1、配置文件
package config
import org.apache.spark.sql.SparkSession
import org.apache.spark.{SparkConf, SparkContext}
case object conf {
private val master = "local[*]"
val confs: SparkConf = new SparkConf().setMaster(master).setAppName("jobs")
// val confs: SparkConf = new SparkConf().setMaster("http://laptop-2up1s8pr:4040/").setAppName("jobs")
val sc = new SparkContext(confs)
sc.setLogLevel("ERROR")
val spark_session: SparkSession = SparkSession.builder()
.appName("jobs").config(confs).getOrCreate()
// 设置支持笛卡尔积 对于spark2.0来说
spark_session.conf.set("spark.sql.crossJoin.enabled",value = true)
}
2、处理脚本
package sparkDataMange
import config.conf.{sc, spark_session}
import org.apache.spark.rdd.RDD
import org.apache.spark.sql.{Column, DataFrame, Row, SaveMode}
import config.conf.spark_session.implicits._
import org.apache.spark.sql.functions._
import org.apache.spark.sql.types.DoubleType
object irisDataFrame {
def main(args: Array[String]): Unit = {
val st: Long = System.currentTimeMillis()

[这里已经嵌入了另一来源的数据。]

(** The module-level variables of the main process ([backendProcess],
    [backendExtractPromise], [win]), the heap they point into
    ([promises], [children]), the suspended invocations of [startBackend]
    ([calls]), the file system, whether the host process has exited, and
    the effects so far, oldest first. *)
Record Main := {
  fs : Fs;
  backendProcess : option nat;
  backendExtractPromise : option nat;
  win : bool;
  promises : list Promise;
  calls : list Call;
  children : list Child;
  exited : bool;
  trace : list Effect
}.

Definition set_fs (f : Fs → Fs) (s : Main) : Main :=
  {| fs := f (fs s); backendProcess := backendProcess s;
     backendExtractPromise := backendExtractPromise s; win := win s;
     promises := promises s; calls := calls s; children := children s;
     exited := exited s; trace := trace s |}.

Definition set_backendProcess (v : option nat) (s : Main) : Main :=
  {| fs := fs s; backendProcess := v;
     backendExtractPromise := backendExtractPromise s; win := win s;
     promises := promises s; calls := calls s; children := children s;
     exited := exited s; trace := trace s |}.

Definition set_backendExtractPromise (v : option nat) (s : Main) : Main :=
  {| fs := fs s; backendProcess := backendProcess s;
     backendExtractPromise := v; win := win s;
     promises := promises s; calls := calls s; children := children s;
     exited := exited s; trace := trace s |}.

Definition set_win (v : bool) (s : Main) : Main :=
  {| fs := fs s; backendProcess := backendProcess s;
     backendExtractPromise := backendExtractPromise s; win := v;
     promises := promises s; calls := calls s; children := children s;
     exited := exited s; trace := trace s |}.

Definition set_promises (f : list Promise → list Promise) (s : Main) : Main :=
  {| fs := fs s; backendProcess := backendProcess s;
     backendExtractPromise := backendExtractPromise s; win := win s;
     promises := f (promises s); calls := calls s; children := children s;
     exited := exited s; trace := trace s |}.

Definition set_calls (f : list Call → list Call) (s : Main) : Main :=
  {| fs := fs s; backendProcess := backendProcess s;
     backendExtractPromise := backendExtractPromise s; win := win s;
     promises := promises s; calls := f (calls s); children := children s;
     exited := exited s; trace := trace s |}.

Definition set_children (f : list Child → list Child) (s : Main) : Main :=
  {| fs := fs s; backendProcess := backendProcess s;
     backendExtractPromise := backendExtractPromise s; win := win s;
     promises := promises s; calls := calls s; children := f (children s);
     exited := exited s; trace := trace s |}.

Definition set_exited (v : bool) (s : Main) : Main :=
  {| fs := fs s; backendProcess := backendProcess s;
     backendExtractPromise := backendExtractPromise s; win := win s;
     promises := promises s; calls := calls s; children := children s;
     exited := v; trace := trace s |}.

Definition emit (e : Effect) (s : Main) : Main :=
  {| fs := fs s; backendProcess := backendProcess s;
     backendExtractPromise := backendExtractPromise s; win := win s;
     promises := promises s; calls := calls s; children := children s;
     exited := exited s; trace := trace s ++ [e] |}.

(** A process that has just started. *)
Definition boot (fs0 : Fs) : Main :=
  {| fs := fs0; backendProcess := None; backendExtractPromise := None;
     win := false; promises := []; calls := []; children := [];
     exited := false; trace := [] |}.

(** *** Synchronous code: state and exceptions *)

Definition M (A : Type) : Type := Main → (string + A) * Main.

Definition ret {A} (a : A) : M A := λ s, (inr a, s).
Definition throw {A} (err : string) : M A := λ s, (inl err, s).
Definition bind {A B} (m : M A) (k : A → M B) : M B :=
  λ s, match m s with
       | (inr a, s') => k a s'
       | (inl err, s') => (inl err, s')
       end.
Definition try_catch {A} (body : M A) (handler : string → M A) : M A :=
  λ s, match body s with
       | (inr a, s') => (inr a, s')
       | (inl err, s') => handler err s'
       end.
Definition get {A} (f : Main → A) : M A := λ s, (inr (f s), s).
Definition modify (f : Main → Main) : M unit := λ s, (inr tt, f s).
(** [await] of a promise that has settled with [r]. *)
Definition settle {A} (r : string + A) : M A := λ s, (r, s).
(** *** The line parser of the redirects importer *)

Lemma lineLoop_escaped (x : jsstring) :
  forall (rest : jsstring) (cells : list jsstring) (current : jsstring),
    (forall r, rest <> QUOTE :: r) ->
    lineLoop (escapeQuotes x ++ QUOTE :: rest) cells current true
    = lineLoop rest cells (current ++ x) false.
Proof.
  induction x as [|c x IH]; intros rest cells current Hrest.
  - cbn [escapeQuotes flat_map app lineLoop]. rewrite chareq_refl, app_nil_r.
    destruct rest as [|next rest']; [reflexivity|].
    destruct (chareq next QUOTE) eqn:E; [|reflexivity].
    apply chareq_true in E. subst next. now destruct (Hrest rest').
  - unfold escapeQuotes. cbn [flat_map]. fold (escapeQuotes x).
    destruct (chareq c QUOTE) eqn:Ec.
    + apply chareq_true in Ec. subst c. cbn [app lineLoop].
      rewrite chareq_refl. cbn [andb]. rewrite IH by assumption.
      now rewrite <- app_assoc.
    + cbn [app lineLoop]. rewrite Ec. cbn [negb andb].
      rewrite andb_false_r. rewrite IH by assumption.
      now rewrite <- app_assoc.
Qed.

Lemma lineLoop_cell (x rest : jsstring) (cells : list jsstring) :
  (forall r, rest <> QUOTE :: r) ->
  lineLoop (quoteCell x ++ rest) cells [] false = lineLoop rest cells x false.
Proof.
  intros Hrest. unfold quoteCell. cbn [app]. rewrite <- app_assoc.
  cbn [app lineLoop]. rewrite chareq_refl. cbn [andb negb].
  pose proof (@lineLoop_escaped x rest cells [] Hrest) as H.
  cbn [app] in H. rewrite <- H.
  now destruct (escapeQuotes x ++ QUOTE :: rest).
Qed.

Lemma lineLoop_record (cells : list jsstring) :
  cells <> [] ->
  forall done,
    lineLoop (encodeRecord cells) done [] false
    = (done ++ map trim (removelast cells), last cells []).
Proof.
  induction cells as [|x more IH]; intros Hne done; [contradiction|].
  destruct more as [|y more].
  - unfold encodeRecord. cbn [map join removelast last].
    rewrite <- (app_nil_r (quoteCell x)).
    rewrite lineLoop_cell by discriminate. cbn. now rewrite app_nil_r.
  - change (encodeRecord (x :: y :: more))
      with (quoteCell x ++ [COMMA] ++ encodeRecord (y :: more)).
    rewrite lineLoop_cell by (cbn; discriminate).
    cbn [app lineLoop].
    replace (chareq COMMA QUOTE) with false by reflexivity.
    rewrite chareq_refl. cbn [andb negb].
    rewrite IH by discriminate.
    change (removelast (x :: y :: more)) with (x :: removelast (y :: more)).
    change (last (x :: y :: more) []) with (last (y :: more) []).
    cbn [map]. now rewrite <- app_assoc.
Qed.

Lemma parseCsvLine_written (cells : list jsstring) :
  cells <> [] -> parseCsvLine (encodeRecord cells) = map trim cells.
Proof.
  intros Hne. unfold parseCsvLine. rewrite lineLoop_record by assumption.
  cbn [app]. rewrite (app_removelast_last [] Hne) at 3.
  now rewrite map_app.
Qed.

End CsvRoundTrip.

Section RedirectLines.
Import Csv.

Lemma mapLines_lines (headers lines : list jsstring) (index : nat) :
  map line_ (mapLines headers lines index) = seq (index + 2) (length lines).
Proof.
  revert index. induction lines as [|ln more IH]; intros index;
    [reflexivity|].
  cbn [mapLines map length seq line_]. now rewrite IH.
Qed.

Lemma parseCsvRedirects_lines (text : jsstring) :
  map line_ (parseCsvRedirects text)
  = seq 2 (length (parseCsvRedirects text)).
Proof.
  unfold parseCsvRedirects.
  destruct (filter truthy (map trim (splitLines text []))) as [|first more];
    [reflexivity|].
  destruct more as [|second more]; [reflexivity|].
  cbn [length Nat.ltb Nat.leb].
  now rewrite mapLines_lines, length_mapLines.
Qed.

Lemma mapLines_cells (headers lines : list jsstring) (index : nat)
    (r : RowData) :
  In r (mapLines headers lines index) ->
  exists ln, In ln lines /\ fields r = rowCells headers (parseCsvLine ln).
Proof.
  revert index. induction lines as [|ln more IH]; intros index; [intros []|].
  cbn [mapLines]. intros [<-|H].
  - exists ln. split; [now left | reflexivity].
  - destruct (IH _ H) as (ln' & Hin & Hf). exists ln'. split; [now right|auto].
Qed.

End RedirectLines.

val path:String = "data/iris.data"
var df: DataFrame = spark_session.read.csv(path)
val ls: Column = when(col("_c4").equalTo("Iris-setosa"), "1").
when(col("_c4").equalTo("Iris-versicolor"), "2").
otherwise("3")
df = df.withColumn("_c4",ls)
df = df.select(df.columns.map(f => df(f).cast(DoubleType)): _*)
df.show()
df.printSchema()
spark_session.stop()
println("执行时间为:"+ (System.currentTimeMillis()-st)/1000.toDouble +"s")
}
}